Patel et al (2018)¹¹ conducted a retrospective, observational, postmarketing safety study to compare the incidence and pattern of major bleeding between XARELTO users with NVAF and renal disease and XARELTO users with NVAF and no renal disease.

• Electronic medical records from January 2013 to June 2015 within the US Department of Defense Military Health System were analyzed to identify XARELTO users with NVAF, major bleeding-related hospitalizations, and renal disease (defined through diagnostic codes present within the 6 months prior to bleeding date for major bleeding cases and end of study participation for nonmajor bleeding patients).

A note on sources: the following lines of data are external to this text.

(* ===== verification/Loggers.v ===== *)
(** The interfaces of package [log] (src/log/handler.go, logger.go): the
    handlers behind [Handler] (handler_stdout.go, handler_syslog.go), a logger
    with handlers of both kinds (logger_builtin.go) and the package's default
    logger (log.go).  A call that blocks its goroutine is [Hang]. *)
From S2P Require Import Prelude Log.

Module Loggers.
Import Log.

(** [Handler]. *)
Class IsHandler (H : Type) := {
  hd_Format : H → bytes;
  hd_SetFormat : bytes → H → H;
  hd_Write : Message → H → outcome unit * H;
  hd_CleanUp : H → H;
}.

#[export] Instance stdout_handler : IsHandler Handler := {|
  hd_Format := h_format;
  hd_SetFormat := SetFormat;
  hd_Write m h := (Ok tt, HWrite m h);
  hd_CleanUp h := h;
|}.

(** [syslogHandler]: its [format], whether [cancel] is still set, and what its
    channel and worker have come to. *)
Record syslog := mk_sys { s_format : bytes; s_cancel : bool; s_state : syslogHandler }.

Definition new_syslog (o : SyslogOptions) : syslog := mk_sys (o_Format o) true NewSyslogHandler.

(** A [Write] that finds the channel full is left among the blocked ones. *)
Definition sys_full (s : syslogHandler) : bool :=
  match ch s with Some q => bool_decide (ch_cap <= length q) | None => false end.

Definition sys_act (a : sys_action) (h : syslog) : syslog :=
  mk_sys (s_format h) (s_cancel h) (default (s_state h) (sys_exec a (s_state h))).

Definition sys_Write (m : Message) (h : syslog) : outcome unit * syslog :=
  (if sys_full (s_state h) then Hang else Ok tt, sys_act (SWrite m) h).

Definition sys_CleanUp (h : syslog) : syslog :=
  if s_cancel h then mk_sys (s_format h) false (s_state (sys_act SCleanUp h)) else h.

#[export] Instance syslog_handler : IsHandler syslog := {|
  hd_Format := s_format;
  hd_SetFormat f h := mk_sys f (s_cancel h) (s_state h);
  hd_Write := sys_Write;
  hd_CleanUp := sys_CleanUp;
|}.

(** The handlers a logger holds, whatever they are. *)
Inductive handler := Stdout (h : Handler) | Syslog (h : syslog).

#[export] Instance any_handler : IsHandler handler := {|
  hd_Format h := match h with Stdout h => hd_Format h | Syslog h => hd_Format h end;
  hd_SetFormat f h := match h with Stdout h => Stdout (hd_SetFormat f h) | Syslog h => Syslog (hd_SetFormat f h) end;
  hd_Write m h := match h with
                  | Stdout h => let '(r, h) := hd_Write m h in (r, Stdout h)
                  | Syslog h => let '(r, h) := hd_Write m h in (r, Syslog h)
                  end;
  hd_CleanUp h := match h with Stdout h => Stdout (hd_CleanUp h) | Syslog h => Syslog (hd_CleanUp h) end;
|}.

(** ** [LoggerBuiltin] *)
Section logger.
Context {H : Type} `{!IsHandler H}.

Record logger := mk_log { lg_Lev : Z; lg_Name : bytes; lg_Handlers : list H }.

(** The loop over the handlers: one that blocks keeps the rest waiting. *)
Fixpoint write_all (m : Message) (hs : list H) : outcome unit * list H :=
  match hs with
  | [] => (Ok tt, [])
  | h :: hs =>
      let '(r, h) := hd_Write m h in
      match r with
      | Ok _ => let '(r, hs) := write_all m hs in (r, h :: hs)
      | r => (r, h :: hs)
      end
  end.

Definition emit (c : caller) (lev : Z) (body : bytes) (l : logger) : outcome unit * logger :=
  if (lg_Lev l <? lev)%Z then (Ok tt, l)
  else
    let '(r, hs) := write_all (makeMessage c lev body (mk_logger (lg_Lev l) (lg_Name l) [])) (lg_Handlers l) in
    (r, mk_log (lg_Lev l) (lg_Name l) hs).

Definition CleanUp (l : logger) : logger := mk_log (lg_Lev l) (lg_Name l) (map hd_CleanUp (lg_Handlers l)).
Definition SetHandlers (hs : list H) (l : logger) : logger := mk_log (lg_Lev l) (lg_Name l) hs.
End logger.
Arguments logger : clear implicits.

(** [Logger], the part its other methods are made of: [Print], [Printf] and
    [Println] emit a text, the rest name a level. *)
Class IsLogger (L H : Type) := {
  lo_Level : L → Z;
  lo_SetLevel : Z → L → L;
  lo_Emit : caller → Z → bytes → L → outcome unit * L;
  lo_GetHandlers : L → list H;
  lo_SetHandlers : list H → L → L;
  lo_CleanUp : L → L;
}.

#[export] Instance builtin_logger {H} `{!IsHandler H} : IsLogger (logger H) H := {|
  lo_Level := lg_Lev;
  lo_SetLevel lev l := mk_log lev (lg_Name l) (lg_Handlers l);
  lo_Emit := emit;
  lo_GetHandlers := lg_Handlers;
  lo_SetHandlers := SetHandlers;
  lo_CleanUp := CleanUp;
|}.

(** The package's variable [defaultLogger], and its functions. *)
Definition package : Type := logger handler.
Definition initial : package := mk_log NOTSET [] [Stdout DefaultHandler].
Definition SetLoggerDefault (l : logger handler) (_ : package) : package := l.
Definition GetLoggerDefault (p : package) : logger handler := p.

(** ** Facts *)
Section facts.
Context {H : Type} `{!IsHandler H}.

Definition ready (m : Message) (h : H) : Prop := (hd_Write m h).1 = Ok tt.
Definition written (m : Message) (h : H) : H := (hd_Write m h).2.

Lemma write_all_ready (m : Message) (hs more : list H) : Forall (ready m) hs →
  write_all m (hs ++ more) = ((write_all m more).1, map (written m) hs ++ (write_all m more).2).
Proof.
  induction 1 as [|h hs Hh _ IH]; cbn; [by destruct (write_all m more)|]. unfold ready, written in *.
  destruct (hd_Write m h) as [r h']. cbn in *. by rewrite Hh, IH.
Qed.

Lemma write_all_blocks (m : Message) (h : H) (hs : list H) : (hd_Write m h).1 = Hang →
  write_all m (h :: hs) = (Hang, written m h :: hs).
Proof. unfold written. cbn. destruct (hd_Write m h) as [r h']. by intros [= ->]. Qed.
End facts.

(** With standard handlers only, the loggers of file Log. *)
Lemma emit_stdout (c : caller) (lev : Z) (body : bytes) (l : LoggerBuiltin) :
  emit c lev body (mk_log (l_Lev l) (l_Name l) (map Stdout (Handlers l)))
  = (Ok tt, let l' := Log.emit c lev body l in mk_log (l_Lev l') (l_Name l') (map Stdout (Handlers l'))).
Proof.
  unfold emit, Log.emit. cbn [lg_Lev lg_Name lg_Handlers]. destruct (Z.ltb_spec (l_Lev l) lev); [done|].
  rewrite <- (app_nil_r (map Stdout _)), write_all_ready by (apply Forall_fmap; by apply Forall_true).
  cbn. rewrite app_nil_r, !map_map. done.
Qed.

(** What [CleanUp] does to a handler: a syslog handler's worker is told to stop. *)
Definition told (h : handler) : Prop :=
  match h with Stdout _ => True | Syslog h => s_cancel h = false → cancelled (s_state h) = true end.

Lemma cleaned (h : handler) : told h →
  hd_CleanUp (hd_CleanUp h) = hd_CleanUp h ∧ hd_Format (hd_CleanUp h) = hd_Format h ∧
  match hd_CleanUp h with Stdout h' => h = Stdout h' | Syslog h' => cancelled (s_state h') = true end.
Proof.
  intros Ht. destruct h as [h|[f [] st]]; [done| |]; cbn in *; [done|]. split; [done|]. split; [done|]. by apply Ht.
Qed.

Lemma sys_write_full (m : Message) (h : syslog) : sys_full (s_state h) = true →
  hd_Write m (Syslog h) = (Hang, Syslog (sys_act (SWrite m) h)) ∧ blocked (s_state (sys_act (SWrite m) h)) = blocked (s_state h) ++ [m].
Proof.
  intros Hf. split; [cbn; unfold sys_Write; by rewrite Hf|]. unfold sys_full in Hf. unfold sys_act. cbn.
  destruct (ch (s_state h)); [|done]. apply bool_decide_eq_true in Hf. by rewrite decide_False by lia.
Qed.

Lemma sys_write_ready (m : Message) (h : syslog) : sys_full (s_state h) = false → ready m (Syslog h).
Proof. unfold ready. cbn. unfold sys_Write. by intros ->. Qed.

(** ** Properties *)

(** A message reaches a logger's handlers in their order and up to the first
    whose channel is full: that one keeps the caller, and the handlers behind
    it never see the message; if none is full all of them get it. Cleaning up
    tells every syslog worker to stop, once, and changes no other handler. *)
Theorem handlers_in_order (c : caller) (lev : Z) (body : bytes) (name : bytes) (level : Z) (hs more : list handler) (h : syslog) :
  (lev <= level)%Z →
  let m := makeMessage c lev body (mk_logger level name []) in
  Forall (ready m) hs →
  emit c lev body (mk_log level name hs) = (Ok tt, mk_log level name (map (written m) hs)) ∧
  (sys_full (s_state h) = true →
   emit c lev body (mk_log level name (hs ++ Syslog h :: more))
   = (Hang, mk_log level name (map (written m) hs ++ Syslog (sys_act (SWrite m) h) :: more))) ∧
  (Forall told hs →
   CleanUp (CleanUp (mk_log level name hs)) = CleanUp (mk_log level name hs) ∧
   Forall (λ h', match h' with Stdout _ => True | Syslog h' => cancelled (s_state h') = true end)
     (lg_Handlers (CleanUp (mk_log level name hs)))).
Proof.
  intros Hlev m Hr. unfold emit. cbn [lg_Lev lg_Name lg_Handlers]. destruct (Z.ltb_spec level lev); [lia|]. fold m. split; [|split].
  - rewrite <- (app_nil_r hs) at 1. rewrite write_all_ready by done. cbn. by rewrite app_nil_r.
  - intros Hf. destruct (sys_write_full m h Hf) as [Hw _]. rewrite write_all_ready by done.
    rewrite (write_all_blocks m (Syslog h) more (f_equal fst Hw)).
    assert (E : written m (Syslog h) = Syslog (sys_act (SWrite m) h)) by exact (f_equal snd Hw). by rewrite E.
  - intros Ht. unfold CleanUp. cbn [lg_Lev lg_Name lg_Handlers]. split.
    + f_equal. rewrite map_map. apply map_ext_in. intros h' Hin%list_elem_of_In. apply cleaned.
      by apply (proj1 (Forall_forall _ _) Ht).
    + apply Forall_fmap. eapply Forall_impl; [exact Ht|]. intros h' Hh. cbn. destruct (cleaned h' Hh) as (_ & _ & Hc).
      by destruct h'.
Qed.

Definition here : caller := mk_caller (mk_Time 0 0 0) (lit "df") (lit "a.go") 1.
Definition full_syslog : syslog := mk_sys (lit "$message") true (stopped (replicate ch_cap sample_message)).

Lemma full_syslog_full : sys_full (s_state full_syslog) = true.
Proof.
  unfold sys_full. cbn [ch s_state full_syslog stopped]. rewrite length_replicate. by apply bool_decide_eq_true.
Qed.

Lemma handlers_in_order_witness :
  (emit here WARNING (lit "x") (mk_log INFO (lit "n") [Stdout DefaultHandler; Syslog full_syslog; Stdout DefaultHandler])).1 = Hang.
Proof.
  destruct (handlers_in_order here WARNING (lit "x") (lit "n") INFO [Stdout DefaultHandler] [Stdout DefaultHandler] full_syslog)
    as (_ & H & _); [done|by constructor|].
  apply (f_equal fst (H full_syslog_full)).
Defined.
End Loggers.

• Major bleeding, the primary outcome, included GI bleeding, hemorrhagic strokes, other intracranial bleeds, genitourinary bleeding, and bleeding at other sites.

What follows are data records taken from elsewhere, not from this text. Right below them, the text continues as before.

(** The first bytes of a frame of [size] payload bytes, room for the mask
    included. *)
Definition frame_header (size : nat) (client : bool) : bytes :=
  let sizeExtra := if decide (125 < size)
                   then (if decide (2 ^ 16 ≤ Z.of_nat size)%Z then 8 else 2) else 0 in
  let maskSize := if client then 4 else 0 in
  let header := make_bytes (2 + sizeExtra + maskSize) in
  let header := <[0 := byte_of 130]> header in
  let header :=
    if decide (size ≤ 125) then <[1 := byte_of (Z.of_nat size)]> header
    else if decide (sizeExtra = 2)
    then copy_at 2 (put_be 2 (Z.of_nat size)) (<[1 := byte_of 126]> header)
    else copy_at 2 (put_be 8 (Z.of_nat size)) (<[1 := byte_of 127]> header) in
  if client
  then <[1 := byte_of (Z.lor (byte_val (nth_byte header 1)) (Z.shiftl 1 7))]> header
  else header.

Definition Write {T} `{Writer T} (dat : bytes) : M (Ws T * rng) Z :=
  key ← gets (λ s, psk s.1);
  client ← gets (λ s, mask s.1);
  chunkEnc ← on_snd (Encrypt key dat);
  let size := length chunkEnc in
  let header := frame_header size client in
  hc ← (if client : bool then
          m ← on_snd (rand_read 4);
          mret (copy_at (length header - 4) m header, apply_mask m chunkEnc)
        else mret (header, chunkEnc));
  let '(header, chunkEnc) := hc in
  let chunkFin := copy_at (length header) chunkEnc
                    (copy_at 0 header (make_bytes (length header + size))) in
  on_fst (on_tx (write chunkFin)).

(** The transport is only asked to read and write; [closer] is what the type
    assertion to [io.Closer] finds. *)
Definition Close {T} (closer : option (Closer T)) : M (Ws T) unit :=
  match closer with Some c => on_tx close | None => mret tt end.

(** The constructor; its key derivation is that of [f1.Framer]. *)
Definition Framer {T} (t : T) (cfg : Conf.Values) : outcome (Ws T) :=
  key ← F1.derive_key (Conf.Get Conf.FRAMER_PSK cfg) (Conf.Get Conf.FRAMER_TIMESTAMP cfg);
  Ok (mk_Ws t key (EqualFold (Conf.Get Conf.FRAMER_ROLE cfg) (lit "client"))
        (make_bytes (Z.to_nat Conf.DEFAULT_BUFFER_SIZE)) 0).

(** ** Frames on the wire *)

(** The length field: seven bits, or 16 or 64 bits behind an escape. *)
Definition size_field (size : nat) : Z * bytes :=
  if decide (size ≤ 125) then (Z.of_nat size, [])
  else if decide (Z.of_nat size < 2 ^ 16)%Z then (126%Z, put_be 2 (Z.of_nat size))
  else (127%Z, put_be 8 (Z.of_nat size)).

Definition header_bytes (size : nat) (client : bool) (m : bytes) : bytes :=
  byte_of 130 :: byte_of ((size_field size).1 + (if client then 128 else 0)) ::
  (size_field size).2 ++ m.

(** [is_frame key client p w]: the bytes [w] are one frame, sent by the client
    if [client], that carries the payload [p] under [key]. *)
Definition is_frame (key : bytes) (client : bool) (p w : bytes) : Prop :=
  ∃ m ct, w = header_bytes (length ct) client m ++ (if client then apply_mask m ct else ct) ∧
    length m = (if client then 4 else 0) ∧ (len ct ≤ max_alloc)%Z ∧ Decrypt key ct = Ok p.

Lemma length_apply_mask (m c : bytes) : length (apply_mask m c) = length c.
Proof. apply length_imap. Qed.

Lemma apply_mask_involutive (m c : bytes) : apply_mask m (apply_mask m c) = c.
Proof.
  apply list_eq. intros i. unfold apply_mask. rewrite !list_lookup_imap.
  destruct (c !! i) as [b|]; [|done]. cbn. by rewrite byte_xor_involutive.
Qed.

Lemma land_fin (b : byte) : (0 <? Z.land (byte_val b) (Z.shiftl 1 7))%Z = (128 <=? byte_val b)%Z.
Proof. destruct b; reflexivity. Qed.

Lemma land_base (b : byte) : Z.land (byte_val b) 127 = (byte_val b mod 128)%Z.
Proof. destruct b; reflexivity. Qed.

Lemma lor_masked (b : byte) :
  (byte_val b < 128)%Z → Z.lor (byte_val b) (Z.shiftl 1 7) = (byte_val b + 128)%Z.
Proof. destruct b; intros; try reflexivity; done. Qed.

Lemma size_field_range (size : nat) : (0 ≤ (size_field size).1 < 128)%Z.
Proof. unfold size_field. repeat case_decide; cbn; lia. Qed.

Lemma length_header_bytes (size : nat) (client : bool) (m : bytes) :
  length m = (if client then 4 else 0) →
  2 ≤ length (header_bytes size client m) ≤ 14.
Proof.
  intros Hm. unfold header_bytes, size_field. repeat case_decide; cbn [length snd fst];
    autorewrite with df; cbn [length]; destruct client; lia.
Qed.

(** The header [Write] builds is the one described above. *)
Lemma frame_header_bytes (size : nat) (client : bool) (m : bytes) :
  length m = (if client then 4 else 0) →
  copy_at (length (frame_header size client) - length m) m (frame_header size client)
  = header_bytes size client m.
Proof.
  intros Hm.
  assert (Hlor : ∀ z, (0 ≤ z < 128)%Z →
    byte_of (Z.lor (byte_val (byte_of z)) (Z.shiftl 1 7)) = byte_of (z + 128)).
  { intros z Hz. rewrite lor_masked by (rewrite byte_val_of, Z.mod_small; lia).
    by rewrite byte_val_of, Z.mod_small by lia. }
  destruct client; [destruct m as [|a [|b [|c [|d [|? ?]]]]] | destruct m]; try done.
  - unfold frame_header, header_bytes, size_field. repeat case_decide; try lia; cbv zeta.
    + cbn [Nat.add make_bytes replicate insert list_insert nth_byte nth]. rewrite Hlor by lia. done.
    + cbn [Nat.add make_bytes replicate insert list_insert nth_byte nth].
      done.
    + cbn [Nat.add make_bytes replicate insert list_insert nth_byte nth].
      done.
  - unfold frame_header, header_bytes, size_field. repeat case_decide; try lia; cbv zeta.
    + cbn. by rewrite Z.add_0_r.
    + done.
    + done.
Qed.

(** ** The framer as a reader *)
#[global] Instance Ws_Reader {T} `{Reader T} : Reader (Ws T) :=
  { read := Read;
    budget := λ f, length (take (lenBufRead f) (bufRead f)) + budget (tx f) }.

Section reader.
Context {T : Type} `{ReaderLaws T}.

Lemma ws_run_on_tx {A} (m : M T A) (f : Ws T) (r : outcome A) (t' : T) :
  m (tx f) = (r, t') → on_tx m f = (r, mk_Ws t' (psk f) (mask f) (bufRead f) (lenBufRead f)).
Proof. intros E. unfold on_tx. by rewrite E. Qed.

(** The state after the transport has moved on to [t']. *)
Definition moved (f : Ws T) (t' : T) : Ws T :=
  mk_Ws t' (psk f) (mask f) (bufRead f) (lenBufRead f).

Lemma read_size_ok (f : Ws T) (size : nat) (rest : bytes) :
  (Z.of_nat size ≤ max_alloc)%Z → delivers (tx f) ((size_field size).2 ++ rest) →
  ∃ t', read_size (size_field size).1 f = (Ok (Z.of_nat size), moved f t') ∧
        delivers t' rest ∧ budget t' ≤ budget (tx f).
Proof.
  intros Hs. unfold size_field, read_size, max_alloc in *.
  repeat case_decide; cbn [fst snd app]; intros Hd.
  - destruct (Z.ltb_spec (Z.of_nat size) 126); [|lia].
    exists (tx f). by destruct f.
  - cbn [Z.ltb Z.eqb Z.compare Pos.compare Pos.compare_cont Pos.eqb].
    destruct (ReadFull_app 2 (tx f) _ _ Hd) as (t' & Hr & Hd' & Hb & _);
      [by rewrite length_put_be|].
    exists t'. run (ws_run_on_tx _ f _ _ Hr).
    rewrite (get_be_put_small 2) by (cbn; lia). split; [done|]. split; [done|lia].
  - cbn [Z.ltb Z.eqb Z.compare Pos.compare Pos.compare_cont Pos.eqb].
    destruct (ReadFull_app 8 (tx f) _ _ Hd) as (t' & Hr & Hd' & Hb & _);
      [by rewrite length_put_be|].
    exists t'. run (ws_run_on_tx _ f _ _ Hr).
    rewrite (get_be_put_small 8), int64_small by (cbn; lia). split; [done|]. split; [done|lia].
Qed.

Lemma read_mask_ok (f : Ws T) (client : bool) (m rest : bytes) :
  length m = (if client then 4 else 0) → delivers (tx f) (m ++ rest) →
  ∃ t', (if client then on_tx (ReadFull 4) else mret []) f = (Ok m, moved f t') ∧
        delivers t' rest ∧ budget t' ≤ budget (tx f).
Proof.
  intros Hm Hd. destruct client.
  - destruct (ReadFull_app 4 (tx f) m rest Hd) as (t' & Hr & Hd' & Hb & _); [done|].
    exists t'. split; [by apply ws_run_on_tx|]. split; [done|lia].
  - destruct m; [|done]. exists (tx f). by destruct f.
Qed.

Lemma ws_read_frame_ok (f : Ws T) (p w rest : bytes) :
  is_frame (psk f) (negb (mask f)) p w → delivers (tx f) (w ++ rest) →
  ∃ t', read_frame f = (Ok p, moved f t') ∧ delivers t' rest ∧
        18 + length p + budget t' ≤ budget (tx f).
Proof.
  intros (m & ct & -> & Hm & Hct & Hdec) Hd. set (c := negb (mask f)) in *.
  set (body := if c then _ else _) in Hd.
  assert (Hbl : length body = length ct) by (unfold body; destruct c; [apply length_apply_mask|done]).
  pose proof (Crypt.Decrypt_length _ _ _ Hdec) as Hlen. pose proof (len_nonneg ct).
  pose proof (size_field_range (length ct)) as Hsf.
  set (b1 := byte_of ((size_field (length ct)).1 + (if c then 128 else 0))) in *.
  assert (Hb1 : byte_val b1 = ((size_field (length ct)).1 + (if c then 128 else 0))%Z).
  { unfold b1. rewrite byte_val_of, Z.mod_small; [done|]. destruct c; lia. }
  unfold header_bytes in Hd. fold b1 in Hd. cbn [app] in Hd. rewrite <- !app_assoc in Hd.
  destruct (ReadFull_app 2 (tx f) [byte_of 130; b1] _ Hd eq_refl) as (t1 & R1 & Hd1 & B1 & _).
  destruct (read_size_ok (moved f t1) (length ct) _ Hct Hd1) as (t2 & R2 & Hd2 & B2).
  destruct (read_mask_ok (moved f t2) c m _ Hm Hd2) as (t3 & R3 & Hd3 & B3).
  destruct (ReadFull_app (length ct) t3 body rest Hd3) as (t4 & R4 & Hd4 & B4 & _); [done|].
  exists t4. cbn [moved tx] in *. split; [|split; [done|unfold BlockSize in *; lia]].
  unfold read_frame. run (ws_run_on_tx _ f _ _ R1). cbv zeta. cbn [nth_byte nth].
  change (negb (0 <? Z.land (byte_val (byte_of 130)) (Z.shiftl 1 7))%Z
          || negb (Z.land (byte_val (byte_of 130)) 15 =? 2)%Z) with false. cbn match.
  rewrite land_fin, land_base, Hb1.
  replace (128 <=? _)%Z with c by (destruct c; symmetry; [apply Z.leb_le|apply Z.leb_gt]; lia).
  replace (_ mod 128)%Z with (size_field (length ct)).1 by (destruct c; zdm).
  unfold moved in *. cbn [tx psk mask bufRead lenBufRead] in *. run R2.
  unfold mbind at 1, M_bind at 1, gets at 1. cbn [mask].
  replace (eqb c (mask f)) with false by (unfold c; by destruct (mask f)). run R3.
  rewrite (bind_ok _ _ _ (mk_Ws t3 (psk f) (mask f) (bufRead f) (lenBufRead f)) (length ct))
    by (unfold lift; rewrite make_slice_ok by (unfold len in *; lia); by rewrite Nat2Z.id).
  run (ws_run_on_tx _ (mk_Ws t3 (psk f) (mask f) (bufRead f) (lenBufRead f)) _ _ R4).
  replace (if decide (0 < length m) then apply_mask m body else body) with ct;
    [unfold mbind, M_bind, gets, lift; cbn [psk]; by rewrite Hdec|].
  unfold body. destruct c; rewrite Hm.
  - rewrite decide_True by lia. by rewrite apply_mask_involutive.
  - by rewrite decide_False by lia.
Qed.

Lemma ws_appendBuf_spec (dat : bytes) (f : Ws T) :
  lenBufRead f ≤ length (bufRead f) →
  let f' := appendBuf dat f in
  tx f' = tx f ∧ psk f' = psk f ∧ mask f' = mask f ∧ lenBufRead f' ≤ length (bufRead f') ∧
  take (lenBufRead f') (bufRead f') = take (lenBufRead f) (bufRead f) ++ dat.
Proof.
  intros Hl. unfold appendBuf. case_decide as Hc; cbn [tx psk mask lenBufRead bufRead].
  - rewrite left_over_grow by done. repeat split; [rewrite length_app, length_take; lia|].
    apply take_ge. rewrite length_app, length_take. lia.
  - repeat split; [rewrite length_copy_at; lia|]. by rewrite take_copy_at_ext by lia.
Qed.

#[global] Program Instance Ws_Framed : Framed T (Ws T) :=
  { transport := tx; left_over := λ f, take (lenBufRead f) (bufRead f);
    sound_buf := λ f, lenBufRead f ≤ length (bufRead f);
    frame := λ f, is_frame (psk f) (negb (mask f));
    next_frame := read_frame; take_left := take_buffered; keep := appendBuf }.
Next Obligation.
  intros f p w rest Hl Hf Hd. destruct (ws_read_frame_ok f p w rest Hf Hd) as (t' & Hr & Hd' & Hb).
  eexists. split; [exact Hr|]. cbn [moved tx psk mask bufRead lenBufRead].
  repeat split; [done..|lia].
Qed.
Next Obligation.
  intros f Hl Hd. destruct (ReadFull_short 2 (tx f) [] Hd) as (t' & Hr & Hd' & Hb); [cbn; lia|].
  eexists. split; [unfold read_frame; by run (ws_run_on_tx _ f _ _ Hr)|]. done.
Qed.
Next Obligation.
  cbn beta. intros f n Hl. unfold take_buffered. set (size := if decide _ then _ else _).
  assert (Hsz : size = n `min` lenBufRead f) by (unfold size; case_decide; lia).
  eexists. split; [rewrite take_take, <- Hsz; reflexivity|].
  cbn [tx psk mask bufRead lenBufRead]. split; [|split; [done|split; [done|]]].
  - rewrite left_over_shift by lia. rewrite Hsz.
    destruct (Nat.min_spec n (lenBufRead f)) as [[? ->]|[? ->]]; [done|].
    by rewrite !drop_ge by (rewrite length_take; lia).
  - rewrite length_copy_at; lia.
Qed.
Next Obligation.
  intros f d Hl. destruct (ws_appendBuf_spec d f Hl) as (? & E & E' & ? & ?). by rewrite E, E'.
Qed.

#[global] Program Instance Ws_laws : ReaderLaws (Ws T) := { delivers := framed_delivers }.
Next Obligation.
  intros f bs n Hd Hn. cbn [read budget Ws_Reader].
  replace (Read n f) with (framed_read n f); [exact (framed_read_law f bs n Hd Hn)|].
  destruct Hd as (_ & _ & _ & _ & Hl & _). cbn in Hl. unfold framed_read, Read.
  cbn [left_over Ws_Framed]. rewrite length_take, Nat.min_l by done. reflexivity.
Qed.
End reader.

(** ** The framer as a writer *)

(** Frame header, mask and initialisation vector. *)
Definition max_overhead : nat := 30.

Section writer.
Context {W : Type} `{WriterLaws W}.

#[global] Instance Ws_Writer : Writer (Ws W * rng) := { write := Write }.

Definition Ws_write_pre (s : Ws W * rng) (n : nat) : Prop :=
  key_size_ok (psk s.1) = true ∧ (Z.of_nat (n + max_overhead) ≤ max_alloc)%Z ∧
  write_pre (tx s.1) (n + max_overhead).

Definition Ws_emitted (s s' : Ws W * rng) (d : bytes) : Prop :=
  ∃ ps w, are_frames (is_frame (psk s.1) (mask s.1)) ps w ∧ d = concat ps ∧
          emitted (tx s.1) (tx s'.1) w ∧ psk s'.1 = psk s.1 ∧ mask s'.1 = mask s.1.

  • Events were included if they occurred during XARELTO treatment and during the 7 days following treatment discontinuation.
  • Patients were evaluated for major bleeding throughout the study until censored at the earliest occurrence of any 1 of 4 events: a major bleeding event, death, loss of Military Health System eligibility, or end of study interval.
• A total of 44,793 XARELTO users with NVAF were identified; renal disease was present in 15.5% (n=6921) of these patients, of which 4.5% (n=312) experienced major bleeding.
• CKD (83.3%) and acute kidney failure (32.0%) comprised the primary renal disease diagnoses.
• Among patients who experienced major bleeding, mean age was similar between those with and without renal disease (78.3 vs 78.8 years, respectively), and 60.3% vs 48.7% of patients were male in the renal disease and nonrenal disease cohorts, respectively.
• A higher prevalence of comorbidities (including hypertension and coronary heart disease) was observed in patients with renal disease vs those without renal disease, along with a higher CHA₂DS₂-VASc score among patients with major bleeding (mean [standard deviation]: 5.1 [1.4] vs 4.4 [1.5], respectively).
• The most common XARELTO dose among patients who had renal disease and experienced major bleeding was 15 mg (51.6% of patients), followed by 20 mg (44.6% of patients).
• Patients with renal disease had a higher rate of major bleeding vs those without renal disease (4.52/100 person-years [95% CI, 4.05-5.05] vs 2.54/100 person-years [95% CI, 2.38-2.70], respectively).
  • GI bleeding was the most common site of major bleeding, regardless of renal disease status (with renal disease, 87.5%; without renal disease, 85.9%).
• Those with renal disease and those without renal disease had the same rate of fatal bleeding (0.09/100 person-years) and a case fatality rate of 1.9% vs 3.6%, respectively.
  • Patients with renal disease were older at the time of death vs those without renal disease (mean [standard deviation]: 80.5 [6.3] years vs 79.6 [8.1] years, respectively).

LITERATURE SEARCH

A literature search of MEDLINE^®, EMBASE^®, BIOSIS Previews^®, DERWENT^® (and/or other resources, including internal/external databases) was conducted on 28 October 2024.